FITNESS ABCs

(Marcin) #1

An example calculation using the Standard Method for a 40 year old for a desired aerobic intensity of 75%
would be:


Standard Target HR = %Intensity/100 x (Maximum HR)
= 0.75 x (220 - 40)
= 135

An example calculation using the Karvonen Method for a 40 year old with a resting heart rate of 50 bpm
for a desired aerobic intensity of 75% would be:


Karvonen Target HR = %intensity/100 x (Maximum HR - Resting HR) + Resting HR
= 0.75 x (220 - 40 - 50) + 50
= 147

Heart Rate Reserve


The Heart Rate Reserve is used to calculate the Karvonen Method.
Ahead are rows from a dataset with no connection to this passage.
#[export] Program Instance mem_users_db : UserDB H := {| users := m_users; user_key := lower |}.
Next Obligation. intros c w Hc. by apply mem_frame. Qed.
Next Obligation. done. Qed.
Next Obligation.
  intros p cx name email w. cbn. unfold q_insert_user, free_email.
  case_bool_decide as Hf; cbn; [case_bool_decide as Hi; cbn|].
  - by destruct Hi.
  - split; [done|]. by left.
  - split; [done|]. by left.
Qed.
Next Obligation.
  intros p cx id w. cbn. destruct (m_users w !! lower id) as [[]|] eqn:E; cbn;
    by split.
Qed.
Next Obligation.
  intros p cx id name email ns es w Hset.
  assert (H (PoolQueryRow p cx (sql_update_user ns es)
      ((if ns then [AString name] else []) ++ (if es then [AString email] else []) ++ [AString id])
      [KString; KString; KString; KTime; KTime]) w =
    q_update_user id (if ns then Some name else None) (if es then Some email else None) w) as ->.
  { by destruct ns, es. }
  unfold q_update_user. destruct (m_users w !! lower id) as [u|] eqn:E.
  2: { split_and!; [done| |by left]. done. }
  assert (match (if es then Some email else None) with
          | Some e => free_email e (delete (lower id) (m_users w)) | None => true end = true
      ↔ email_ok (lower id) email es (m_users w)) as Hok.
  { unfold email_ok, free_email. destruct es; [|by split].
    rewrite bool_decide_eq_true. split; [by intros ??|]. intros Hf. by apply Hf. }
  destruct (match (if es then Some email else None) with
          | Some e => free_email e (delete (lower id) (m_users w)) | None => true end).
  - split; [done|]. split; [by apply Hok|]. exists u. split; [done|]. split; [|done].
    by destruct ns, es.
  - split; [done|]. split; [|by left]. split; [done|]. intros ?%Hok. done.
Qed.
Next Obligation.
  intros p cx id w. cbn. unfold q_delete_user.
  destruct (m_users w !! lower id) eqn:E; cbn; [done|].
  by rewrite delete_id.
Qed.

Definition mem_tx (w : mem) (t : txn) : option orders_map :=
  match t with Txn n => m_txs w !! n end.
Definition mem_view (w : mem) (t : txn) : option orders_map := (.∪ m_orders w) <$> mem_tx w t.

Lemma mem_view_Some w n v : mem_view w (Txn n) = Some v →
  ∃ d, m_txs w !! n = Some d ∧ v = d ∪ m_orders w.
Proof. unfold mem_view. cbn. intros (d & Hd & ->)%fmap_Some. by exists d. Qed.

#[export] Program Instance mem_orders_db : OrderDB H := {|
  orders := m_orders; tx_view := mem_view;
  order_key := lower; column := exact_columns |}.
Next Obligation. done. Qed.
Next Obligation.
  intros c w Hc. destruct (mem_frame c w Hc) as (_ & Ho & Ht). split; [done|].
  unfold mem_view, mem_tx. by rewrite Ho, Ht.
Qed.
Next Obligation. done. Qed.
Next Obligation.
  intros p cx w. cbn. split; [done|]. unfold mem_view, mem_tx. cbn.
  by rewrite lookup_insert_eq; cbn; rewrite (left_id_L ∅ (∪)).
Qed.
Next Obligation.
  intros [t] cx id user total w v Hv. apply mem_view_Some in Hv as (d & Hd & ->).
  cbn. unfold t_insert_order. rewrite Hd. case_bool_decide as Hf; cbn; [|done]. destruct Hf as [Hf1 Hf2].
  split; [done|]. split; [by apply lookup_union_None|].
  unfold mem_view. cbn. rewrite lookup_insert_eq. cbn. by rewrite insert_union_l.
Qed.
Next Obligation.
  intros [t] cx iid id pid pname q price w v Hv. apply mem_view_Some in Hv as (d & Hd & ->).
  cbn. unfold t_insert_item. rewrite Hd. destruct (d !! lower id) as [o|] eqn:Ho; cbn; [|done].
  split; [done|]. exists o. split; [by apply lookup_union_Some_l|].
  unfold mem_view. cbn. rewrite lookup_insert_eq. cbn. by rewrite insert_union_l.
Qed.
Next Obligation.
  intros [t] cx w v Hv. apply mem_view_Some in Hv as (d & Hd & ->). cbn. rewrite Hd.
  case_bool_decide; cbn; [done|by left].
Qed.
Next Obligation. intros [t] cx w. cbn. by destruct (m_txs w !! t). Qed.
Next Obligation.
  intros p cx id w. cbn. destruct (m_orders w !! lower id) as [o|] eqn:E; cbn.
  - split; [done|]. eauto.
  - split; [done|]. by left.
Qed.
Next Obligation.
  intros p cx id w. cbn. destruct (m_orders w !! lower id) as [[]|] eqn:E; cbn;
    (split; [done|]); [by eexists|done].
Qed.
Next Obligation.
  intros p cx id w. cbn. split; [done|]. eexists. split; [exact (delivers_all (ks := [KString; KString; KInt32; KFloat64]) item_scan 0 _)|done].
Qed.
Next Obligation.
  intros p cx user w.
  assert (match user with
    | Some u => H (PoolQueryRow p cx "SELECT COUNT(*) FROM orders WHERE user_id = $1"
                     [AString u] [KInt32]) w
    | None => H (PoolQueryRow p cx "SELECT COUNT(*) FROM orders" [] [KInt32]) w
    end = q_count user w) as -> by by destruct user.
  unfold q_count. destruct (Z.leb_spec
    (Z.of_nat (length (listing (lower <$> user) (m_orders w)))) 2147483647); [|done].
  split; [done|]. split; [unfold is_int32; lia|]. intros l Hl. f_equal.
  eapply lists_orders_length; [apply lists_listing|done].
Qed.
Next Obligation.
  intros p cx user limit offset w.
  match goal with |- let '(_, _) := ?x in _ =>
    assert (x = q_list user limit offset w) as -> by by destruct user end.
  unfold q_list.
  destruct (Z.leb_spec 0 limit), (Z.leb_spec 0 offset); cbn [andb]; try done.
  split; [done|]. split_and!; [done..|]. eexists. split; [apply lists_listing|].
  exact (delivers_all (ks := [KString; KString; KString; KFloat64; KTime]) order_scan 0 _).
Qed.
Heart Rate Reserve (HRR) = Maximum Heart Rate (MHR) – Resting Heart Rate (RHR)


MET


The standard metabolic equivalent, or MET, level. This unit is used to estimate the amount of oxygen
used by the body during physical activity.


1 MET = the energy (oxygen) used by the body as you sit quietly, perhaps while talking on the phone or
reading a book. The harder your body works during the activity, the higher the MET.


Any activity that burns 3 to 6 METs is considered moderate-intensity physical activity. Any activity that
burns > 6 METs is considered vigorous-intensity physical activity.